Bülent Parlak, çok küçük yaşlarda önce babasını kaybetti. Çocuk yaşta babasını yitiren iyi şairlerin şiirlerini yan yana getirin, bakın o boşluk niye dolmuyormuş da şiir diye bir şeyle uğraşıyormuş bu insanlar göreceksiniz. Siz senelerce bir fotoğrafa bakarak yaşamak ne demek biliyor musunuz? "Hayat güzeldir" diye, uydurdukları o şarkıya dizlerimize vura vura ritim tutarken yüzümüzdeki gülümsemeye aldananlar aslında dövündüğümüzü anlamazlar.
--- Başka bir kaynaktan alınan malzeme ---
(** *** Soak evidence *)
Definition step_passed (r : SoakEvidenceReport) (step : SoakStep) : Prop :=
  exists e, find_step step r.(soak_steps) = Some e /\ e.(se_attempts) <> 0 /\ e.(se_failures) <= 0.
Lemma check_steps_ok r l : check_steps r l = Ok tt <-> Forall (step_passed r) l.
Proof.
  induction l as [|step l IH]; cbn [check_steps]; [split; [constructor|done]|]. rewrite Forall_cons, <-IH. unfold step_passed, mbind, result_bind.
  destruct (find_step step (soak_steps r)) as [e|]; cbn [ok_or]; [|split; [done|]; by intros [(e & ? & _) _]].
  destruct (Z.eqb_spec (se_attempts e) 0) as [He|He]; [split; [done|]; by intros [(e' & [= <-] & Hne & _) _]|].
  destruct (0 <? se_failures e) eqn:Ef; [|split; [intros H; split; [exists e; split_and!; [done|done|lia]|done]|by intros [_ ?]]].
  split; [done|]. intros [(e' & [= <-] & _ & Hf) _]. lia.
Qed.
Lemma is_clean_iff c : is_clean c = true <-> c = cleanup_clean.
Proof. unfold is_clean, cleanup_clean. destruct c as [a b d e]. cbn. rewrite !andb_true_iff, !Z.eqb_eq. naive_solver. Qed.
(** A report counts as production evidence exactly when the run took a day,
    the first entry of every step of the loop was attempted without a failure,
    a benchmark artifact is named and nothing was left behind. *)
Theorem soak_gate_exact r g :
  validate_production r = Ok g <->
  86400 <= r.(duration_seconds) /\ Forall (step_passed r) required_inspect_loop /\
  r.(benchmark_artifact) = Some g.(gate_artifact) /\ is_empty g.(gate_artifact) = false /\
  r.(cleanup_evidence) = Some cleanup_clean /\ g.(gate_cleanup) = cleanup_clean /\ g.(covered_steps) = required_inspect_loop.
Proof.
  unfold validate_production, mbind, result_bind. change (hours 24 / 1000000000) with 86400.
  destruct (duration_seconds r <? 86400) eqn:Ed; [split; [done|]; intros [? _]; lia|].
  pose proof (check_steps_ok r required_inspect_loop) as Hs. destruct (check_steps r required_inspect_loop) as [[]|e].
  2:{ split; [done|]. intros (_ & Hf & _). by apply Hs in Hf. }
  pose proof (proj1 Hs eq_refl) as Hf.
  destruct (benchmark_artifact r) as [a|]; cbn [ok_or]; [|split; [done|]; by intros (_ & _ & ? & _)].
  destruct (is_empty a) eqn:Ea; cbn [ok_or]; [split; [done|]; intros (_ & _ & [= ->] & ? & _); congruence|].
  destruct (cleanup_evidence r) as [c|]; cbn [ok_or]; [|split; [done|]; by intros (_ & _ & _ & _ & ? & _)].
  pose proof (is_clean_iff c) as Hc. destruct (is_clean c); cbn [negb].
  - pose proof (proj1 Hc eq_refl) as ->. destruct g as [cs ga gc]. cbn. split; [intros [= <- <- <-]; split_and!; try done; lia|].
    by intros (_ & _ & [= ->] & _ & _ & -> & ->).
  - split; [done|]. intros (_ & _ & _ & _ & [= ->] & _). discriminate (proj2 Hc eq_refl).
Qed.

(** *** Concrete evidence *)
Definition lease_sample (bits : Z) : BenchmarkSample := sample_new "pool.lease_ms" LifecycleLatency Milliseconds (Float bits).
Definition three : list BenchmarkSample := [lease_sample (F64.of_int 3); lease_sample (F64.of_int 1); latency "pool.lease_ms" 2000000].
Example three_summary :
  match Summary.from_samples "pool.lease_ms" three with
  | Done s => (s.(sm_min), s.(sm_mean), s.(sm_median_absolute_deviation), s.(sm_p50), s.(sm_p95), s.(sm_availability)) =
      (F64.of_int 1, F64.of_int 2, F64.of_int 1, F64.of_int 2, F64.of_int 3, SuperfastIteration)
  | _ => False
  end.
Proof. vm_compute. reflexivity. Qed.
Lemma summary_exact_witness :
  match Summary.from_samples "pool.lease_ms" three with Done s => summarizes (values three) s | _ => False end.
Proof.
  pose proof (summary_exact "pool.lease_ms" three ltac:(reflexivity)) as H.
  destruct (Summary.from_samples "pool.lease_ms" three) as [s|e|] eqn:E; [apply H|vm_compute in E; congruence..].
Defined.
Definition idle : list BenchmarkSample :=
  (fun m => sample_new m.(ov_name) FirkinOverhead m.(ov_unit) (Float (F64.of_int 1))) <$> REQUIRED_FIRKIN_OVERHEAD_METRICS.
Definition idle_report : BenchmarkReport :=
  match overhead_from_samples idle with Done r => r | _ => mk_report [] [] end.
Lemma slo_gate_sound_witness :
  default_firkin_overhead_slo_targets 1 = default_firkin_overhead_slo_targets 1 /\
  Forall (fun t =>
    let l := of_metric t.(tg_metric) idle in
    l <> [] /\ t.(tg_min_samples) <= Z.of_nat (length l) /\
    Forall (shaped t.(tg_metric) t.(tg_kind) t.(tg_unit)) l /\
    95 * Z.of_nat (length l) <= 100 * Z.of_nat (within_bound t.(tg_max_p95) (values l)))
    (default_firkin_overhead_slo_targets 1).
Proof.
  apply (slo_gate_sound idle idle_report).
  - right. vm_compute. reflexivity.
  - vm_compute. reflexivity.
  - reflexivity.
  - repeat constructor.
Defined.
(** A value that is not a number passes the gate: no bound is below it. *)
Definition NAN : Z := F64.encode SpecFloat.S754_nan.
Example nan_passes_the_gate :
  match Summary.from_samples "pool.lease_ms" [lease_sample NAN] with
  | Done s => from_summaries [s] [target_new "pool.lease_ms" LifecycleLatency Milliseconds (F64.of_int 5) 1] []
  | _ => Err (MissingMetric "pool.lease_ms")
  end = Ok [target_new "pool.lease_ms" LifecycleLatency Milliseconds (F64.of_int 5) 1].
Proof. vm_compute. reflexivity. Qed.
(** Only the first entry of a step counts, a failure recorded after it does not. *)
Definition day_of_loops : SoakEvidenceReport :=
  with_cleanup_evidence (with_benchmark_artifact
    (soak_new (hours 24) (((fun s => (s, 1, 0)) <$> required_inspect_loop) ++ [(RestoreSnapshot, 10, 10)])) "bench.json") cleanup_clean.
Example later_failures_ignored : is_ok (validate_production day_of_loops) = true.
Proof. vm_compute. reflexivity. Qed.
End EvidenceProofs.
(* ===== verification/Scorecard.v ===== *)
(** * Scorecards ([crates/evidence/src/scorecard.rs])

    The three scorecards (agent, autoscale, agent computer) ask for the metrics
    of their list, summarize them, compare them with the snappy targets and say
    what keeps a scorecard from being promoted.  The three reports are built by
    the same lines with another list, which [summarize_definitions] holds. *)
From S2P Require Import Prelude BTree Trace MetricCatalog MetricDerive Float64 Evidence.

Module Scorecard.
Import Samples Catalog Summary Slo Reports.
(** The three error types have the same cases. *)
Inductive ScorecardError :=
| MissingRequiredMetric (m : string)
| WrongRequiredMetricShape (m : string) (expected_kind actual_kind : BenchmarkMetricKind)
    (expected_unit actual_unit : BenchmarkUnit)
| InsufficientSamples (m : string) (required actual : Z)
| SummaryError (m : string) (source : BenchmarkSummaryError).
Definition AgentBenchmarkScorecardError : Type := ScorecardError.
Definition AutoscaleEfficiencyScorecardError : Type := ScorecardError.
Definition AgentComputerScorecardError : Type := ScorecardError.

(** *** Snappy targets *)
Inductive ScorecardSnappyTargetDirection := AtMost | AtLeast.
Definition direction_str (d : ScorecardSnappyTargetDirection) : string :=
  match d with AtMost => "at_most" | AtLeast => "at_least" end.
Record ScorecardSnappyTarget := snappy_target {
  sn_metric : string;
  sn_direction : ScorecardSnappyTargetDirection;
  sn_p95_threshold : Z
}.
Definition at_most_p95 (m : string) (t : Z) : ScorecardSnappyTarget := snappy_target m AtMost t.
Definition at_least_p95 (m : string) (t : Z) : ScorecardSnappyTarget := snappy_target m AtLeast t.
Record ScorecardSnappyTargetMiss := snappy_miss {
  ms_metric : string;
  ms_direction : ScorecardSnappyTargetDirection;
  ms_p95_threshold : Z;
  ms_actual_p95 : Z
}.
Definition passed (t : ScorecardSnappyTarget) (actual : Z) : bool :=
  match t.(sn_direction) with
  | AtMost => F64.le actual t.(sn_p95_threshold)
  | AtLeast => F64.le t.(sn_p95_threshold) actual
  end.
Definition evaluate (t : ScorecardSnappyTarget) (s : BenchmarkSummary) : option ScorecardSnappyTargetMiss :=
  let actual := s.(sm_p95) in
  if passed t actual then None else Some (snappy_miss t.(sn_metric) t.(sn_direction) t.(sn_p95_threshold) actual).
Definition AGENT_SCORECARD_SNAPPY_TARGETS : list ScorecardSnappyTarget := [
  at_most_p95 "start.hot_to_first_stdout_ms" (F64.of_int 75);
  at_most_p95 "start.warm_to_first_stdout_ms" (F64.of_int 350);
  at_most_p95 "start.agent_task_ready_ms" (F64.of_int 150);
  at_most_p95 "pool.lease_ms" (F64.of_int 1);
  at_most_p95 "exec.direct_command_start_ms" (F64.of_int 20);
  at_most_p95 "exec.direct_first_stdout_byte_ms" (F64.of_int 25);
  at_most_p95 "exec.batch_100_small_commands_ms" (F64.of_int 500);
  at_least_p95 "density.max_active_before_retained_shell_first_stdout_p95_doubles" (F64.of_int 8);
  at_most_p95 "disk.sparse_bloat_after_trim" (F64.div (F64.of_int 5) (F64.of_int 4));
  at_most_p95 "cleanup.leftover_bytes" (F64.of_int 0);
  at_most_p95 "reliability.unknown_failure_rate" (F64.of_int 0)].
Definition AUTOSCALE_SCORECARD_SNAPPY_TARGETS : list ScorecardSnappyTarget := [
  at_least_p95 "autoscale.ready_queue_hit_rate_pct" (F64.of_int 90);
  at_most_p95 "product.agent_computer_ready_ms" (F64.of_int 250);
  at_most_p95 "product.agent_computer_resume_ms" (F64.of_int 75);
  at_least_p95 "autoscale.safe_spare_limiting_utilization_pct" (F64.of_int 70);
  at_most_p95 "autoscale.pressure_to_safe_floor_ms" (F64.of_int 5000);
  at_most_p95 "autoscale.pressure_clear_to_ready_target_ms" (F64.of_int 10000);
  at_most_p95 "density.prestarted_agent_slot_fifo_acceptance_p95_ms" (F64.of_int 5);
  at_most_p95 "autoscale.active_evictions_due_to_pool_pressure" (F64.of_int 0);
  at_most_p95 "autoscale.reserve_floor_violations" (F64.of_int 0);
  at_most_p95 "cleanup.leftover_bytes" (F64.of_int 0);
  at_most_p95 "reliability.unknown_failure_rate" (F64.of_int 0)].
Definition AGENT_COMPUTER_SCORECARD_SNAPPY_TARGETS : list ScorecardSnappyTarget := [
  at_most_p95 "product.agent_computer_ready_ms" (F64.of_int 250);
  at_most_p95 "product.agent_computer_resume_ms" (F64.of_int 75);
  at_most_p95 "cleanup.leftover_bytes" (F64.of_int 0);
  at_most_p95 "reliability.unknown_failure_rate" (F64.of_int 0)].
Fixpoint scorecard_snappy_target_misses (summaries : list BenchmarkSummary) (targets : list ScorecardSnappyTarget)
  : list ScorecardSnappyTargetMiss :=
  match targets with
  | [] => []
  | t :: targets =>
      match s ← summary_for t.(sn_metric) summaries; evaluate t s with Some m => [m] | None => [] end
        ++ scorecard_snappy_target_misses summaries targets
  end.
Her şey yolundadır çünkü ama bu yol nerden gelir nereye gider, bilmezler. Oturduğumuz sofralarda dünya nimetleri niye geçmez kursağımızdan bilmezler. Sofrayı biz kurmuşuz, sofra da bizim üstelik. Yazmak, şiir yazmak karnınızda taşıdığınız bir uru çıkarıp çıkarıp havalandırmak gibi bir şeydir. Hava aldıkça sızlayan bir yara başkalarını sevindiriyor diye yaparız üstelik bunu. Şiir, sadece bir sanat değildir; delirmemek, intihar etmemek, devam etmek için de tutunduğumuz bir şeydir. Hem ona tutunuruz bir elimizle hem başkalarına da uzatırız öbür elimizi, onlar da tutunabilsinler diye. Biz bazı şairler nereden nasıl kırıldığımızı öyle iyi biliriz ki, hayatta olmanın başkalarına dayanak olmayı gerektirdiğine inanırız. Ölümü aklımızda tutarız hep. Hep ona nazır, hep ona hazır olmuşuzdur. Öyle tabii ya, elbet bir gün bitecek bu dünya. Herkesin ölüm karşısında metanetli olmadığını, olamadığını biliriz. Aksayan ayağımıza tekmeler yeriz, ama ayağımızın aksadığını da kimseye göstermeyiz. Bir anamız bilir, ayağımızın da kalbimizin de aksadığını. Onu da kaybettiğimiz gün kollarımız kısalır, kötürüm kalırız. 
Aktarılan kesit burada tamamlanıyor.